Un moment lumineux fut la découverte du mantra du bodhisattva Tchenrézi. A la fin de son intervention le Lama a proposé à ceux et celles qui ont désiré de le rejoindre dans le chant de ce grand mantra de compassion « Om maṇi padme hūm », qui fut suivi un temps de silence où nous avons appelé le Bien et la Bénédiction, fruits de notre rencontre à tous, proches et lointains. Une chose est sûre : après avoir chanté ensemble, lentement ces mots portant un grand mystère de compassion, comment ne pas prier désormais en cette chapelle mariale en communion avec des priants des autres traditions ?

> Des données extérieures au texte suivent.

Ltac settle_decides :=
  repeat first [rewrite decide_True by done | rewrite decide_False by done].

(** X7. [null] parameters never make a call throw and never make it
    succeed. Where the strategy reads a property of [params] for the action,
    the TypeError of that read comes back as a failed envelope: through the
    [catch] of [executeConnector] for api and cli connectors, through the
    strategy's own [catch] for file and database connectors. Nothing is
    cached. *)
Theorem null_params_are_caught env st connectorId action context c prop :
  connectors st !! connectorId = Some c →
  enabled c = true →
  first_read c action = Some prop →
  responseCache st !! (connectorId +:+ ":" +:+ action +:+ ":null") = None →
  let out := executeConnector env st connectorId action JNull context in
  out.1.1 = Normal (with_duration
                      (failure (catch_prefix c +:+
                                "TypeError: Cannot read properties of null (reading '" +:+
                                prop +:+ "')"))
                      (now_end env - now_start env)) ∧
  responseCache out.1.2 = responseCache st.
Proof.
  intros Hc Hon Hread Hmiss. cbv zeta.
  rewrite (executeConnector_miss _ _ _ action JNull _ _
             (connectorId +:+ ":" +:+ action +:+ ":null") Hc Hon eq_refl)
    by (by rewrite Hmiss).
  cbv zeta. change (default_params JNull) with JNull.
  unfold first_read in Hread. unfold catch_prefix, dispatch.
  destruct (decide (conn_type c = "api")) as [Hty|Hapi].
  { rewrite ?Hty. settle_decides.
    case_decide as Hact; [|done]. injection Hread as <-.
    unfold executeAPIConnector, build_request.
    set_unfold in Hact. destruct Hact as [->|[->|[->|[->|[]]]]]; settle_decides; done. }
  destruct (decide (conn_type c = "cli")) as [Hty|Hcli].
  { rewrite ?Hty. settle_decides.
    case_decide as Hact; [done|]. injection Hread as <-.
    unfold executeCLIConnector, cli_command.
    destruct (decide (action = "run")) as [->|Hrun]; settle_decides; done. }
  destruct (decide (conn_type c = "file")) as [Hty|Hfile].
  { rewrite ?Hty. settle_decides.
    case_decide as Hact; [|done]. injection Hread as <-.
    unfold executeFileConnector, file_action.
    set_unfold in Hact.
    destruct Hact as [->|[->|[->|[->|[->|[]]]]]]; settle_decides; done. }
  destruct (decide (conn_type c = "database")) as [Hty|Hdb]; [|done].
  rewrite ?Hty. settle_decides.
  case_decide as Hact; [|done]. injection Hread as <-. subst action.
  unfold executeDatabaseConnector. settle_decides. done.
Qed.

Lemma null_params_are_caught_witness :
  let out := executeConnector (world_of 1000 TimerFired (ExecResolved "up" ""))
               (toggleConnector registry "docker") "docker" "run" JNull None in
  out.1.1 = Normal (with_duration
                      (failure ("Connector execution failed: " +:+
                                "TypeError: Cannot read properties of null (reading 'args')"))
                      7) ∧
  responseCache out.1.2 = ∅.
Proof.
  apply (null_params_are_caught (world_of 1000 TimerFired (ExecResolved "up" ""))
           (toggleConnector registry "docker") "docker" "run" None (docker true) "args").
  - vm_compute. reflexivity.
  - reflexivity.
  - reflexivity.
  - vm_compute. reflexivity.
Defined.

(** X8. A [get] through an api connector whose request is answered with
    status code [n] (not 0): the envelope always carries [data] (the parsed
    body, or the raw text when it is not JSON); it is a success exactly when
    [n < 400] and has the error [HTTP n: <status message>] exactly when
    [n >= 400]; and it is written to the cache exactly when it is a
    success. *)
Theorem api_get_outcome env st connectorId params context c o key u res n :
  connectors st !! connectorId = Some c →
  enabled c = true →
  conn_type c = "api" →
  default_params params = JObj o →
  cacheKey connectorId "get" (JObj o) = Normal key →
  responseCache st !! key = None →
  new_URL env (or_empty (endpoint (config c)) +:+
               ToString (or_else (obj_get o "path") (JStr ""))) = Normal u →
  (∀ https options body timeout, request env https options body timeout = Responded res) →
  statusCode res = Some n →
  n ≠ 0 →
  let out := executeConnector env st connectorId "get" params context in
  ∃ r,
    out.1.1 = Normal r ∧
    success r = (n <? 400) ∧
    data r = Some (match JSON_parse env (res_data res) with
                   | Normal jsonData => jsonData
                   | Throw _ => JStr (res_data res)
                   end) ∧
    error r = (if 400 <=? n
               then Some ("HTTP " +:+ pretty n +:+ ": " +:+ statusMessage res)
               else None) ∧
    responseCache out.1.2 !! key
    = (if n <? 400 then Some {| response := r; timestamp := now_store env |} else None).
Proof.
  intros Hc Hon Hty Hparams Hkey Hmiss Hurl Hreq Hstatus Hn. cbv zeta.
  rewrite <- Hparams in Hkey.
  rewrite (executeConnector_miss _ _ _ _ _ _ _ _ Hc Hon Hkey) by (by rewrite Hmiss).
  cbv zeta. unfold dispatch. rewrite Hty, Hparams. settle_decides.
  unfold executeAPIConnector, build_request. settle_decides.
  cbn [get_prop b_url b_method b_body]. rewrite Hurl, Hreq.
  exists (with_duration (api_response env res) (now_end env - now_start env)).
  assert (success (api_response env res) = (n <? 400)) as Hs.
  { simpl. rewrite Hstatus. simpl. by destruct (Z.eqb_spec n 0). }
  assert (error (api_response env res)
          = if 400 <=? n then Some ("HTTP " +:+ pretty n +:+ ": " +:+ statusMessage res)
            else None) as Herr.
  { simpl. rewrite Hstatus. simpl. by destruct (Z.eqb_spec n 0). }
  change (success (with_duration (api_response env res) (now_end env - now_start env)))
    with (success (api_response env res)).
  rewrite Hs. destruct (n <? 400) eqn:Hlt.
  - repeat split; [done..|]. simpl. by rewrite lookup_insert_eq.
  - by repeat split.
Qed.

Lemma api_get_outcome_witness :
  let not_found := Responded {| statusCode := Some 404; statusMessage := "Not Found";
                                res_headers := JObj []; res_data := "gone" |} in
  let out := executeConnector (world_of 1000 not_found no_exec) registry
               "github" "get" ping None in
  ∃ r, out.1.1 = Normal r ∧ success r = false ∧ data r = Some (JStr "gone") ∧
       error r = Some "HTTP 404: Not Found" ∧
       responseCache out.1.2 !! ping_key = None.
Proof.
  intros not_found out.
  destruct (api_get_outcome (world_of 1000 not_found no_exec) registry "github" ping None
              github [("path", JStr "/ping")] ping_key api_github_com
              {| statusCode := Some 404; statusMessage := "Not Found";
                 res_headers := JObj []; res_data := "gone" |} 404)
    as (r & Hr & Hs & Hd & He & Hcache);
    [first [reflexivity | discriminate | vm_compute; reflexivity] ..|].
  exists r. repeat split; assumption.
Defined.

(** *** Header objects *)



Lemma obj_set_set_eq o k v v' : obj_set (obj_set o k v) k v' = obj_set o k v'.
Proof.
  induction o as [|[k0 w] o IH]; simpl.
  - by rewrite decide_True.
  - destruct (decide (k0 = k)) as [->|Hk0]; simpl.
    + by rewrite decide_True.
    + rewrite decide_False by done. by rewrite IH.
Qed.

Lemma obj_set_set_back o k v k' v' :
  k ≠ k' →
  obj_set (obj_set (obj_set o k v) k' v') k v = obj_set (obj_set o k v) k' v'.
Proof.
  intros Hne. induction o as [|[k0 w] o IH]; simpl.
  - rewrite decide_False by done. simpl. rewrite decide_True by done. done.
  - destruct (decide (k0 = k)) as [->|Hk0]; simpl.
    + rewrite decide_False by done. simpl. by rewrite decide_True.
    + destruct (decide (k0 = k')) as [->|Hk0']; simpl.
      * rewrite decide_False by done. f_equal.
        clear IH. induction o as [|[k1 w1] o IH]; simpl.
        { by rewrite decide_True. }
        destruct (decide (k1 = k)) as [->|Hk1]; simpl.
        { by rewrite decide_True. }
        rewrite decide_False by done. by rewrite IH.
      * rewrite decide_False by done. by rewrite IH.
Qed.

(** Writing the same header again changes nothing. *)
Lemma addAuthentication_idem env hs auth :
  addAuthentication env (addAuthentication env hs auth) auth
  = addAuthentication env hs auth.
Proof.
  unfold addAuthentication. repeat case_decide; by rewrite ?obj_set_set_eq.
Qed.




(** Whether the [switch (action)] of the api strategy writes [Content-Type]
    depends on the action and the parameters only. *)
Lemma build_request_headers action params :
  (∀ url hs, (build_request url hs action params).2 = hs) ∨
  (∀ url hs, (build_request url hs action params).2
             = obj_set hs "Content-Type" (JStr "application/json")).
Proof.
  unfold build_request. repeat case_decide;
    first [ by left
          | destruct (get_prop params "path"); by left
          | destruct (_ ≫= _) as [[??]|?]; [by right | by left] ].
Qed.

Lemma executeAPIConnector_headers env c action params :
  (executeAPIConnector env c action params).2
  = (build_request (or_empty (endpoint (config c)))
       (match authentication (config c) with
        | Some auth => addAuthentication env (default [] (headers (config c))) auth
        | None => default [] (headers (config c))
        end) action params).2.
Proof.
  unfold executeAPIConnector. by destruct (build_request _ _ _ _) as [[[b|]|e] hs].
Qed.

Lemma addAuthentication_after_content_type env hs auth :
  let ct := obj_set (addAuthentication env hs auth) "Content-Type"
              (JStr "application/json") in
  obj_set (addAuthentication env ct auth) "Content-Type" (JStr "application/json") = ct.
Proof.
  cbv zeta. unfold addAuthentication.
  assert (∀ o k v, obj_set (obj_set (obj_set (obj_set o k v) "Content-Type"
                                       (JStr "application/json")) k v)
                     "Content-Type" (JStr "application/json")
                   = obj_set (obj_set o k v) "Content-Type" (JStr "application/json"))
    as Hboth.
  { intros o k v. destruct (decide (k = "Content-Type")) as [->|Hne].
    - by rewrite !obj_set_set_eq.
    - rewrite !obj_set_set_back by done. done. }
  repeat case_decide; by rewrite ?Hboth, ?obj_set_set_eq.
Qed.

(** X10. What the api strategy writes to the header object is a fixed
    point: run again, for the same action and parameters, on the connector
    as it is stored after a run, it writes the same headers. The stored
    headers change on the first call and not on repeated ones. *)
Theorem api_headers_settle env c action params :
  let written := (executeAPIConnector env c action params).2 in
  (executeAPIConnector env (set_headers c written) action params).2 = written.
Proof.
  cbv zeta. rewrite !executeAPIConnector_headers.
  change (endpoint (config (set_headers c ?h))) with (endpoint (config c)).
  change (authentication (config (set_headers c ?h)))
    with (authentication (config c)).
  change (headers (config (set_headers c ?h))) with (Some h).
  cbn [default].
  destruct (build_request_headers action params) as [Hsame|Hct];
    rewrite ?Hsame, ?Hct; destruct (authentication (config c)) as [auth|].
  - apply addAuthentication_idem.
  - done.
  - apply addAuthentication_after_content_type.
  - apply obj_set_set_eq.
Qed.

(** *** The webhook strategy *)

Lemma context_serializes context :
  ∃ j, JSON_stringify (context_value context) = Normal j.
Proof.
  destruct context as [c|]; [|by eexists].
  destruct c as [root [f|] [t|] [l|] [g|] ts req]; by eexists.
Qed.

Lemma payload_serializes action params context t j :
  JSON_stringify params = Normal j →
  ∃ body, JSON_stringify (JObj [("action", JStr action); ("params", params);
                                ("context", context_value context);
                                ("timestamp", JNum t)]) = Normal (Some body).
Proof.
  intros Hp. destruct (context_serializes context) as [jc Hc].
  cbn [JSON_stringify]. rewrite Hp, Hc. simpl. by eexists.
Qed.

M. Roland Muhlmeyer nous a offert le pendant chrétien en nous chantant quelques pièces grégoriennes, et offrant quelques clefs de lecture. Spiritus Domini replevit Orbem terrarum, l’antienne de la Pentecôte, inspirée de Sg 1,7 est pour nous une sorte de clé liturgique, scripturaire et théologique de toute cheminement et dialogue interreligieux. Et bien sûr, en ce lieu marial, où nous pourrions vraiment vénérer Marie sous le vocable de « Notre-Dame du Monde Entier », notre ami a fait résonner des antiennes et hymne comme Ave Maria, Salve Regina, choisissant comme un clin d’œil, des tonalités typiquement monastiques, cisterciennes.
Pour introduire cette première participation de nos frères et sœurs bouddhistes, laïcs et moines, à la rencontre de Ronchamp, Sœur Marie-Claire-Denys a rappelé les mots de Thomas Merton à Calcutta : nous sommes réunis pour boire des anciennes sources de sagesse, non pas pour devenir plus riches en connaissances (quantitativement), mais être meilleurs moines, moniales, croyants, qualitativement. Et pour attirer l’attention à la présence et rencontre monastique, qui a marqué le cœur de cette rencontre, elle a cité la lettre de cardinal Pignedoli, encouragant les débuts du DIM. Oui, nous avons pu toucher du doigt cette compréhension tacite qui existe entre moines, moniales de différentes traditions religieuses. Mais nous avons été aussi renforcés dans la conviction qu’un noyau « intermonastique » peut servir des rencontres plus larges, peut aider à établir des contacts, même entre différentes communautés bouddhistes qui se sont rencontrées à Ronchamp pour la première fois.